(Saved data entries)
★ ★ ★
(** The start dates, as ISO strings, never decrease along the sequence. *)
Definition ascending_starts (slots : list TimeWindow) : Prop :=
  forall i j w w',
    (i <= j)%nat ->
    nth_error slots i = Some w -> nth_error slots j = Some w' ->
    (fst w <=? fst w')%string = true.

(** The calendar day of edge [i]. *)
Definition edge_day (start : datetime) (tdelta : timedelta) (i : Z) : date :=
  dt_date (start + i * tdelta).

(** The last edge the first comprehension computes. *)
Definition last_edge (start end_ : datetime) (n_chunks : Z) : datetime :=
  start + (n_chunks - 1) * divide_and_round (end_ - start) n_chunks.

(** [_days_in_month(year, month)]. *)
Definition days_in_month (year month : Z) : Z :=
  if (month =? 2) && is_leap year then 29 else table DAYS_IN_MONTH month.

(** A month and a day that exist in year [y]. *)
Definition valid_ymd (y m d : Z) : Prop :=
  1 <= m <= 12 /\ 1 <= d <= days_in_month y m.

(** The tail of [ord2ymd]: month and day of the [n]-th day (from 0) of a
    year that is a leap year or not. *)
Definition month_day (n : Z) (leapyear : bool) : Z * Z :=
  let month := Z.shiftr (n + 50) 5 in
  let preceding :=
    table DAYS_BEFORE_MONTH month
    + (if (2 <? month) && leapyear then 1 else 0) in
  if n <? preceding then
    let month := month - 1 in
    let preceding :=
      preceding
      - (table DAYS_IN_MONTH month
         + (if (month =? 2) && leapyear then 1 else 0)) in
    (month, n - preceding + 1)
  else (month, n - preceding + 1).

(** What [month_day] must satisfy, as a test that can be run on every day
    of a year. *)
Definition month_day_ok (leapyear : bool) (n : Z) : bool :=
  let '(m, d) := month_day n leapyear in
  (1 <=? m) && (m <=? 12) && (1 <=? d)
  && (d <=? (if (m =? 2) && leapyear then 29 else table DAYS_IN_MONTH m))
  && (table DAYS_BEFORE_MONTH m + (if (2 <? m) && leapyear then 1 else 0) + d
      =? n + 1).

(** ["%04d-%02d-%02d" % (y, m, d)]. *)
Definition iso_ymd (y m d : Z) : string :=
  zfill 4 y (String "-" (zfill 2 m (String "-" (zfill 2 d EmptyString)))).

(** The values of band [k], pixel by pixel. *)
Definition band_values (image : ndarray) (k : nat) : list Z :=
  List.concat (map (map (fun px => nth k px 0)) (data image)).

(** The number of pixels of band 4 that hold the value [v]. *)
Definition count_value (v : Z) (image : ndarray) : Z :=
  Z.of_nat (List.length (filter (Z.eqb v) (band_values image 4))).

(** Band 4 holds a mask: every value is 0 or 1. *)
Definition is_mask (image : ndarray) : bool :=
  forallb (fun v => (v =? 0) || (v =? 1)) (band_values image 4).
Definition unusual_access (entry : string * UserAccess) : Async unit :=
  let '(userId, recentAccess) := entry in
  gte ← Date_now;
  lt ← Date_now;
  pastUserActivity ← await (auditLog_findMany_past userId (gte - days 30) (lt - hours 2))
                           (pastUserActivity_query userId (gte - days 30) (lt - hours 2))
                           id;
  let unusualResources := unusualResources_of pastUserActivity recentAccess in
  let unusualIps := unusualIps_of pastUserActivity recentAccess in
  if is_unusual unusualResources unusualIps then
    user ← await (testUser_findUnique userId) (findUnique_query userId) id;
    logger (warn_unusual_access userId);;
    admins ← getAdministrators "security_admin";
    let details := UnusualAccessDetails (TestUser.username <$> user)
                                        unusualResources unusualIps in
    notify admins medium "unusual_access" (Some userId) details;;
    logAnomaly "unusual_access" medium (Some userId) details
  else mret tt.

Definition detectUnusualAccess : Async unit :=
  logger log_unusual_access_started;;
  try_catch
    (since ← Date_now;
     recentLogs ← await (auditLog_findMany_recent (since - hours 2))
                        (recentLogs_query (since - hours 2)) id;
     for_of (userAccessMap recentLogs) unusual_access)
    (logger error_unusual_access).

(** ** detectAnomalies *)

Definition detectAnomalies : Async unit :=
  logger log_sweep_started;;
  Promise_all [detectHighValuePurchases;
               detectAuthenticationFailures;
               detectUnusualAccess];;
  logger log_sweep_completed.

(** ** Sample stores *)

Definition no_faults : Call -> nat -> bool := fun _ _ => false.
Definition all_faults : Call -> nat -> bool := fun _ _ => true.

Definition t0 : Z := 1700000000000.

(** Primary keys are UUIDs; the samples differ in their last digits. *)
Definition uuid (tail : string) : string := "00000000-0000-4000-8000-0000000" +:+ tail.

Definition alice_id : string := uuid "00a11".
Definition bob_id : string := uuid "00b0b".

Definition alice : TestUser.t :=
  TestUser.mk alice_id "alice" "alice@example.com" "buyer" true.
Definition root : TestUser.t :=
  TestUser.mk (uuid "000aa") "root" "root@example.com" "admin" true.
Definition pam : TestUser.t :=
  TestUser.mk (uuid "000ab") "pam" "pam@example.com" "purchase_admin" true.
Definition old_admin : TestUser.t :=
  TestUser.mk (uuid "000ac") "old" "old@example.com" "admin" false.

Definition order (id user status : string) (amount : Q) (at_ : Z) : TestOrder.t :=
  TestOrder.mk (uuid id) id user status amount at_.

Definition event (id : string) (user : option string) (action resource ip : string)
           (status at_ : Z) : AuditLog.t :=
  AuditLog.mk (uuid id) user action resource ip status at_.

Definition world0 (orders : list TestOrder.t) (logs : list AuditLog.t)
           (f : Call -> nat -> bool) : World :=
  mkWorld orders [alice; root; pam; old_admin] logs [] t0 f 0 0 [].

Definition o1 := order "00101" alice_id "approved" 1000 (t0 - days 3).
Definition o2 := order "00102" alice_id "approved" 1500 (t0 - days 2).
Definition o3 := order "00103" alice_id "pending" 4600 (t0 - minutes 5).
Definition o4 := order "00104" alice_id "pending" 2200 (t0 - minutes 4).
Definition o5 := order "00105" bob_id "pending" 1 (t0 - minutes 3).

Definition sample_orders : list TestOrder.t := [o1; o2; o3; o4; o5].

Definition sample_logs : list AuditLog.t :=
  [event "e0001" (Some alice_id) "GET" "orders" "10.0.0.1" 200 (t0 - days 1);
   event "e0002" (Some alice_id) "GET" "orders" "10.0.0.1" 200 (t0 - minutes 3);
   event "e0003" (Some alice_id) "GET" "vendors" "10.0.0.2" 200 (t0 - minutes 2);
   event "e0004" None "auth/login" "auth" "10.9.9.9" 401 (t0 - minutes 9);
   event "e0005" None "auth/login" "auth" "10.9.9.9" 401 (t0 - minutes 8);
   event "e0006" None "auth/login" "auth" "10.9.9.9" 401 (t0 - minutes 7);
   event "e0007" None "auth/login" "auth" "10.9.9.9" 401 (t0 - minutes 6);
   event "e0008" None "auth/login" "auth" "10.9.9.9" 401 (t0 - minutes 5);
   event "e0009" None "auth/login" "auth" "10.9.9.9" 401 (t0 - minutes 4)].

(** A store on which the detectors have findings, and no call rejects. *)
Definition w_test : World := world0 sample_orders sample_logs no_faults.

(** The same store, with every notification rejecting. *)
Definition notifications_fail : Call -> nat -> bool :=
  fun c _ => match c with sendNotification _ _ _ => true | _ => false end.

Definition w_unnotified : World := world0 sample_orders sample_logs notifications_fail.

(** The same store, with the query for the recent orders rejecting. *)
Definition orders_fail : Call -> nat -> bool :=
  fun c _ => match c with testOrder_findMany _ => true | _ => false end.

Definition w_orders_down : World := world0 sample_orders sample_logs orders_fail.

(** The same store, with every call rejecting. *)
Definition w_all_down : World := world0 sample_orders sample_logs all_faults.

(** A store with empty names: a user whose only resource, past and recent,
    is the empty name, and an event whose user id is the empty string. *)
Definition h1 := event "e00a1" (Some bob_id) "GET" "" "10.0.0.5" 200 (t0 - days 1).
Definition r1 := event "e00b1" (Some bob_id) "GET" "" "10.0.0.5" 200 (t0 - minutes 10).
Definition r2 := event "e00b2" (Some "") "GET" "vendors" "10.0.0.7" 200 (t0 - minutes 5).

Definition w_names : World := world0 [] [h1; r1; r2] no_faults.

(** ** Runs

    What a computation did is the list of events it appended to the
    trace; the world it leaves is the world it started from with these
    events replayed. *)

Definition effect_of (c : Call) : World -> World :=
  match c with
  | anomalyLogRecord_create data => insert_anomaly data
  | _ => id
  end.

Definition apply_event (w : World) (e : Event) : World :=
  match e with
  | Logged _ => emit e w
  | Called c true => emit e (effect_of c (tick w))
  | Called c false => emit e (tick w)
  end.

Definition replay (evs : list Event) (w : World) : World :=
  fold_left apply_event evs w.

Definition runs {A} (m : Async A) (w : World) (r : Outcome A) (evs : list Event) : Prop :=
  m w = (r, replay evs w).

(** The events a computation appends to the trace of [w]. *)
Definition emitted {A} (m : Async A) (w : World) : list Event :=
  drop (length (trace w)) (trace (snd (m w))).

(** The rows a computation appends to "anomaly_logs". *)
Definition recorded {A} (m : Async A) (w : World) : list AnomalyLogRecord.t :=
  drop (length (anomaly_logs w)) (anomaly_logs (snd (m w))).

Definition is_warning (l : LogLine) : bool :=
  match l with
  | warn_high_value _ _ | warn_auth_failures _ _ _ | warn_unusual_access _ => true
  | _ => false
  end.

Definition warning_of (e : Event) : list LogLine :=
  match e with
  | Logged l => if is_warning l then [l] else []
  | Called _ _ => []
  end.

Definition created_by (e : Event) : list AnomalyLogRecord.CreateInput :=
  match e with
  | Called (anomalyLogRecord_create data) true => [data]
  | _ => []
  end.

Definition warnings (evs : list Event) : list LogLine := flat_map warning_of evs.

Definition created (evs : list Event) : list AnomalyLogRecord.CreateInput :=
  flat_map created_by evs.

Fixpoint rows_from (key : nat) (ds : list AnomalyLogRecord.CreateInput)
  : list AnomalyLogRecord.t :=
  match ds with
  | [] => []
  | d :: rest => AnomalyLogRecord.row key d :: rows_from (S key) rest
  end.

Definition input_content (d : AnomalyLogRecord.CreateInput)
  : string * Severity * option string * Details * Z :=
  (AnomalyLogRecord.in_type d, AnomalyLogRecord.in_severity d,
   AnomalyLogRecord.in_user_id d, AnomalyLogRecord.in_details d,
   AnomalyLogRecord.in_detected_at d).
★ ★ ★
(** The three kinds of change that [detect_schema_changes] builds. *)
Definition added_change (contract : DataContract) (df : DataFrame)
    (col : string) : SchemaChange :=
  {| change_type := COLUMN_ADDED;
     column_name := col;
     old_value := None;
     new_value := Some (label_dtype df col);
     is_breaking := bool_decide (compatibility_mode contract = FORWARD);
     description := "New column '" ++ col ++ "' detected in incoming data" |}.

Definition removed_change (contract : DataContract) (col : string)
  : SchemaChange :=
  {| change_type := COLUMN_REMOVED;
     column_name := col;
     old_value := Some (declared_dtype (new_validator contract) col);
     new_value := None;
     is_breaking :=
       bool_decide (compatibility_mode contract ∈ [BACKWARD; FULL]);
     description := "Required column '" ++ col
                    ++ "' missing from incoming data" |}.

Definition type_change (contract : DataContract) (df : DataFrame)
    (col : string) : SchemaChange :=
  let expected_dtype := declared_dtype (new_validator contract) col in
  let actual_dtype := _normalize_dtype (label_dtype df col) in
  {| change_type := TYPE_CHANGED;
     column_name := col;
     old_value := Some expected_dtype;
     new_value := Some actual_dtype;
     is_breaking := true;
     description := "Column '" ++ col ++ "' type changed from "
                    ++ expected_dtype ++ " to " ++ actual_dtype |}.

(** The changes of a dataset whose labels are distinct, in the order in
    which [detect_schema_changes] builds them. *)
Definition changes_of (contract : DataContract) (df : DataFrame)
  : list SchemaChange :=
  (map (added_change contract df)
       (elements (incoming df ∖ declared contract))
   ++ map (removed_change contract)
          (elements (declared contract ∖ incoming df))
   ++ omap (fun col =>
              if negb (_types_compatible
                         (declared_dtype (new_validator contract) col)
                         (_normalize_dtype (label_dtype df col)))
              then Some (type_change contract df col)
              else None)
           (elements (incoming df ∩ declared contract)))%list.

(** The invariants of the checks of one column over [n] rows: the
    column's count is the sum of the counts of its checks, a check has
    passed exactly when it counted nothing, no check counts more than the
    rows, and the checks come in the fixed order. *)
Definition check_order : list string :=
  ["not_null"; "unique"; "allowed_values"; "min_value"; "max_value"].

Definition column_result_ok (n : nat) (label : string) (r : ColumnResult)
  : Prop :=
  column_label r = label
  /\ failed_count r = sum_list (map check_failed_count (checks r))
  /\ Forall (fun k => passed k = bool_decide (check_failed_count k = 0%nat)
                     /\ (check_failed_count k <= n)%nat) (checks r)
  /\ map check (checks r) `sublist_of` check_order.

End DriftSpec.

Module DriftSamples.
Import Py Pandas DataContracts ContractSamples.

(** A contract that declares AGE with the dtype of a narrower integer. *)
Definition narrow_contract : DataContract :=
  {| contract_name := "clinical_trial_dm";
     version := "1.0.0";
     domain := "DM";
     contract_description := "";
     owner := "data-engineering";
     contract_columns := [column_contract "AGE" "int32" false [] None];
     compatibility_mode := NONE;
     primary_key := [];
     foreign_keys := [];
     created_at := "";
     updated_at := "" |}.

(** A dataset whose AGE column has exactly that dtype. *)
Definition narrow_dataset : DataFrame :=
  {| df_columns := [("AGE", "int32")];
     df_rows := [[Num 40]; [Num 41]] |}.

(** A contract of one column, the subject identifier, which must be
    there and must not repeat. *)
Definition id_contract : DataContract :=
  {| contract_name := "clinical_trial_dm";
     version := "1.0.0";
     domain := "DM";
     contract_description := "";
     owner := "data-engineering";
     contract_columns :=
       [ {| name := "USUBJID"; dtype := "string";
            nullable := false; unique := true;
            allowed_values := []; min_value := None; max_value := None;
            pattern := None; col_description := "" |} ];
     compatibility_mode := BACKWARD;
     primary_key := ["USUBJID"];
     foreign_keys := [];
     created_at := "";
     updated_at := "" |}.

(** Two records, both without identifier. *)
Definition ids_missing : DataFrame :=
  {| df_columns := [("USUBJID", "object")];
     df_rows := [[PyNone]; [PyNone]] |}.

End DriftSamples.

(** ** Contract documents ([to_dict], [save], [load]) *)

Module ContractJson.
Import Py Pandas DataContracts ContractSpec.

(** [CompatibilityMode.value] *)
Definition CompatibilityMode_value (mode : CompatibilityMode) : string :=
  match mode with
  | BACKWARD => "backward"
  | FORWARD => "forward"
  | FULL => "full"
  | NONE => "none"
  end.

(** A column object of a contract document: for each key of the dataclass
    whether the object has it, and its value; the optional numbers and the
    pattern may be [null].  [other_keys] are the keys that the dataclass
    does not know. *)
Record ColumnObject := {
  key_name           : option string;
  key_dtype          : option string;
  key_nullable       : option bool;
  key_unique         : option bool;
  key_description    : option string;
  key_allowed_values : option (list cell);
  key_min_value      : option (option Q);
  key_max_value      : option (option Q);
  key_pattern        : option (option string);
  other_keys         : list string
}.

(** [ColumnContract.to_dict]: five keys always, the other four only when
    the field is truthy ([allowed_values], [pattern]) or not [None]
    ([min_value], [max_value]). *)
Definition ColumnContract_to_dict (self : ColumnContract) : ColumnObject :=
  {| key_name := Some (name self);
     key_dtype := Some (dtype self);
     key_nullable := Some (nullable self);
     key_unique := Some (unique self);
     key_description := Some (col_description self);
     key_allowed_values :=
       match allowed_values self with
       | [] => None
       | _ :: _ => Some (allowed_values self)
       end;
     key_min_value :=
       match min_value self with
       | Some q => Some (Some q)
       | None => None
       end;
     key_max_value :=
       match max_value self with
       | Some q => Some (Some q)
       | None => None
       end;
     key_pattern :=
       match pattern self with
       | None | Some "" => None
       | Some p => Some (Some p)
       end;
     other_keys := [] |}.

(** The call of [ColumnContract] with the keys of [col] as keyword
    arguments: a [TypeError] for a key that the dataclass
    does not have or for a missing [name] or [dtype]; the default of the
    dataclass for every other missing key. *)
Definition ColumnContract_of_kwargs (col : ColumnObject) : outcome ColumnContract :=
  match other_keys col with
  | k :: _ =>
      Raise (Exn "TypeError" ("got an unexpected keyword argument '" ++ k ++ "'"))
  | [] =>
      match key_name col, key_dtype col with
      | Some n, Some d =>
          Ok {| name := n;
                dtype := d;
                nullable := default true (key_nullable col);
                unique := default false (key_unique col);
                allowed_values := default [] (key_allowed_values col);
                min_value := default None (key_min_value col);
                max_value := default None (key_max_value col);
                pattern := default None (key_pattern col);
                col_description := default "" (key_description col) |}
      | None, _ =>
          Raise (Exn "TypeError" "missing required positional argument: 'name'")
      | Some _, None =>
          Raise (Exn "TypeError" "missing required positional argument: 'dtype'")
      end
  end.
★ ★ ★
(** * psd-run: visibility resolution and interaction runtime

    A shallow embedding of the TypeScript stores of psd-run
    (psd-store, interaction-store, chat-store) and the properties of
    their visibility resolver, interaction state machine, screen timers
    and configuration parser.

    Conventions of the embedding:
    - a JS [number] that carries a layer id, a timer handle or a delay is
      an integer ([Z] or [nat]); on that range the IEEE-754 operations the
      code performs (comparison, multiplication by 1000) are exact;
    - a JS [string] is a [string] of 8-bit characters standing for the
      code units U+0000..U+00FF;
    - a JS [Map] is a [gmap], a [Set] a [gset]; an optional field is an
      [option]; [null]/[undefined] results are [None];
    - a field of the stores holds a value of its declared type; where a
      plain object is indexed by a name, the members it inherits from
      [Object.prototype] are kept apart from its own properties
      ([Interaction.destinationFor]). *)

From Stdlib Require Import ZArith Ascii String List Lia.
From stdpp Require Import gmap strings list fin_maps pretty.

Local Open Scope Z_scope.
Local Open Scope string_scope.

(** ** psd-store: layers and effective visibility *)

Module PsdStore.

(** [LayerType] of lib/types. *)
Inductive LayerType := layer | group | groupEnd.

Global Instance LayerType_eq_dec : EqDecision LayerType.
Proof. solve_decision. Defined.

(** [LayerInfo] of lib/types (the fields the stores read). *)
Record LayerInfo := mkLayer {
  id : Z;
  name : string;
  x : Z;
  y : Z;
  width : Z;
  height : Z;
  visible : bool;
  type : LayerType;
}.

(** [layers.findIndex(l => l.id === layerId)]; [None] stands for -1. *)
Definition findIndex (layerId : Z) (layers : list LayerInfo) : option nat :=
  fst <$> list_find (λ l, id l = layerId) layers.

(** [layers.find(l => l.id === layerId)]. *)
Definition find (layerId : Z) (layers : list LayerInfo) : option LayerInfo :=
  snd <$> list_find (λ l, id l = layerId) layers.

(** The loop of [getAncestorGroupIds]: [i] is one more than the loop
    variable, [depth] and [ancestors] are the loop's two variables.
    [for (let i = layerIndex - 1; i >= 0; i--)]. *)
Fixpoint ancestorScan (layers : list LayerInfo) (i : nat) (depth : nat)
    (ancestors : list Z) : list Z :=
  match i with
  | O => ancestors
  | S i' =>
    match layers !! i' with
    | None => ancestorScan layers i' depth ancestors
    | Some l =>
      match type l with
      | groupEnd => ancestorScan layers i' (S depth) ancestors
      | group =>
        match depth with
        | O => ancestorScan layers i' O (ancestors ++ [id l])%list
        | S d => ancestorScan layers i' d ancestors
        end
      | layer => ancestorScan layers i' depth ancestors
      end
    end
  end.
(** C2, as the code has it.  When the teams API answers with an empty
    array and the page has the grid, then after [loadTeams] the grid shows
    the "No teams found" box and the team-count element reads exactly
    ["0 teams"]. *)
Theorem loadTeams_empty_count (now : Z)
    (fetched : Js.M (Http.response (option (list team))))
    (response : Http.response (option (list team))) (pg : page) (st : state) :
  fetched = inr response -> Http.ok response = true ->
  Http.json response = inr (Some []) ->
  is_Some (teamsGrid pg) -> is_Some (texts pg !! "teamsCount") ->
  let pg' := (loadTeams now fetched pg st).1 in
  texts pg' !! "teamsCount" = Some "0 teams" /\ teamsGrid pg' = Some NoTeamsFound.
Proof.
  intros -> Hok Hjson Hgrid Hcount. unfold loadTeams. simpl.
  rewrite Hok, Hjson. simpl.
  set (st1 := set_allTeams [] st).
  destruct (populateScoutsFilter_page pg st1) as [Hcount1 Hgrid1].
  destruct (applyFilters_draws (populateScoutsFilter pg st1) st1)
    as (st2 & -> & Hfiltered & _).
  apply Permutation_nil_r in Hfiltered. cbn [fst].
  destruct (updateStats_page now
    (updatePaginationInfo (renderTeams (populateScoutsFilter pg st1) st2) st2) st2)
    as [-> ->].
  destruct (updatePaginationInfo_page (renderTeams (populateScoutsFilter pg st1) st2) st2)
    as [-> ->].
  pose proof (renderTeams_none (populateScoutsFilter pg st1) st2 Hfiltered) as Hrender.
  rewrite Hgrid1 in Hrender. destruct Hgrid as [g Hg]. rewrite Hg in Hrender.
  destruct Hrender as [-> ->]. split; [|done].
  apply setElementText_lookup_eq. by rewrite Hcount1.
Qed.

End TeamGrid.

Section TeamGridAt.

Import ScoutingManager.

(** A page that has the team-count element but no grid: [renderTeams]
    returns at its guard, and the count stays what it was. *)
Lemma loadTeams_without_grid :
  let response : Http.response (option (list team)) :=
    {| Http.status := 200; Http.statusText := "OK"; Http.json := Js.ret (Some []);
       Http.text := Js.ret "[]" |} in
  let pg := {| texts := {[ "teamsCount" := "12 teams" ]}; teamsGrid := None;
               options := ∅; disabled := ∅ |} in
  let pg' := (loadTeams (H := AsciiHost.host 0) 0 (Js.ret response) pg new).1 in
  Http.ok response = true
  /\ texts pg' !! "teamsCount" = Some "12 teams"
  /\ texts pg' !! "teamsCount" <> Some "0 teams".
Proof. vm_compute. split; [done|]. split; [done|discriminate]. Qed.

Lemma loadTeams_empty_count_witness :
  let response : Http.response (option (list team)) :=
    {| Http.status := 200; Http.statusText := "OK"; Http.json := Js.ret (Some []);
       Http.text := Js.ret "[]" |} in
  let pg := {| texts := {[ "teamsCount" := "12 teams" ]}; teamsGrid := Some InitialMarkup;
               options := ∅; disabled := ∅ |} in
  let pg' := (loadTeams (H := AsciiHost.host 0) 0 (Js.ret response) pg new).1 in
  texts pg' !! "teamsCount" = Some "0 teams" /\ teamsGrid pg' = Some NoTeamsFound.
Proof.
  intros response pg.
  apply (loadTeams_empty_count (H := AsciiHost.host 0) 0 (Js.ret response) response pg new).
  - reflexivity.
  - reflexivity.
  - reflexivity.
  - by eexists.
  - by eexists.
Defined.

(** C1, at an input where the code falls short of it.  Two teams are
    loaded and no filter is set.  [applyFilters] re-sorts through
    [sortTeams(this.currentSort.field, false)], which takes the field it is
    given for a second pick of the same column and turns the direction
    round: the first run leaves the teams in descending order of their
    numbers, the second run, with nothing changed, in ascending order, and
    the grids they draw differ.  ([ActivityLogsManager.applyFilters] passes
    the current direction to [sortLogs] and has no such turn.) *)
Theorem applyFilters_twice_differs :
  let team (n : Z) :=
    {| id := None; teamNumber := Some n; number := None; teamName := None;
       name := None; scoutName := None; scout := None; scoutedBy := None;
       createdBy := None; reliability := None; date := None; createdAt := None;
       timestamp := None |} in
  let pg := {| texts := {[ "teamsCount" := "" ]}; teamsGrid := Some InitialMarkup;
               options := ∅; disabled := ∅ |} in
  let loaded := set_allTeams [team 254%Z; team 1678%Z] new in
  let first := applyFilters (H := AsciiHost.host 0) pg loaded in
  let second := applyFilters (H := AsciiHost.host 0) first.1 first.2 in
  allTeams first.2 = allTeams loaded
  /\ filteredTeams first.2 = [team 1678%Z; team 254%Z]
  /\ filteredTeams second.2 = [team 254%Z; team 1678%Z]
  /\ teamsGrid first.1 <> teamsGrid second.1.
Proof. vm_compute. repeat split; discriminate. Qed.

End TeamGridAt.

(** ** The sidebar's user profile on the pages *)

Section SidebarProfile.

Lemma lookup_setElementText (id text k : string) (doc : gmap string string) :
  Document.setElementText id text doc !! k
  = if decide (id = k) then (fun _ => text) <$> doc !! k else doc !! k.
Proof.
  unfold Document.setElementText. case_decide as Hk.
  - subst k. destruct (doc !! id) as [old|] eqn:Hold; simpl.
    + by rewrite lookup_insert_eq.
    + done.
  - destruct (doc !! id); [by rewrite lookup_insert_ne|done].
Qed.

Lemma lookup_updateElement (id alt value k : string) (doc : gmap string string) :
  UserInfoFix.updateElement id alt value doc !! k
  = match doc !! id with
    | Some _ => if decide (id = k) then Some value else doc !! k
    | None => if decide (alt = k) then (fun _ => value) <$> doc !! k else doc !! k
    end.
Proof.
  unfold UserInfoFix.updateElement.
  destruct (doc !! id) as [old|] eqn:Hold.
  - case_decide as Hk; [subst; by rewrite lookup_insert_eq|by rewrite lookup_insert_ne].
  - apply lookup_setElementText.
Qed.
★ ★ ★
Show all lines in the entries above where the string "rejecting" appears.

(** The same store, with every notification rejecting. *)
(** The same store, with the query for the recent orders rejecting. *)
(** The same store, with every call rejecting. *)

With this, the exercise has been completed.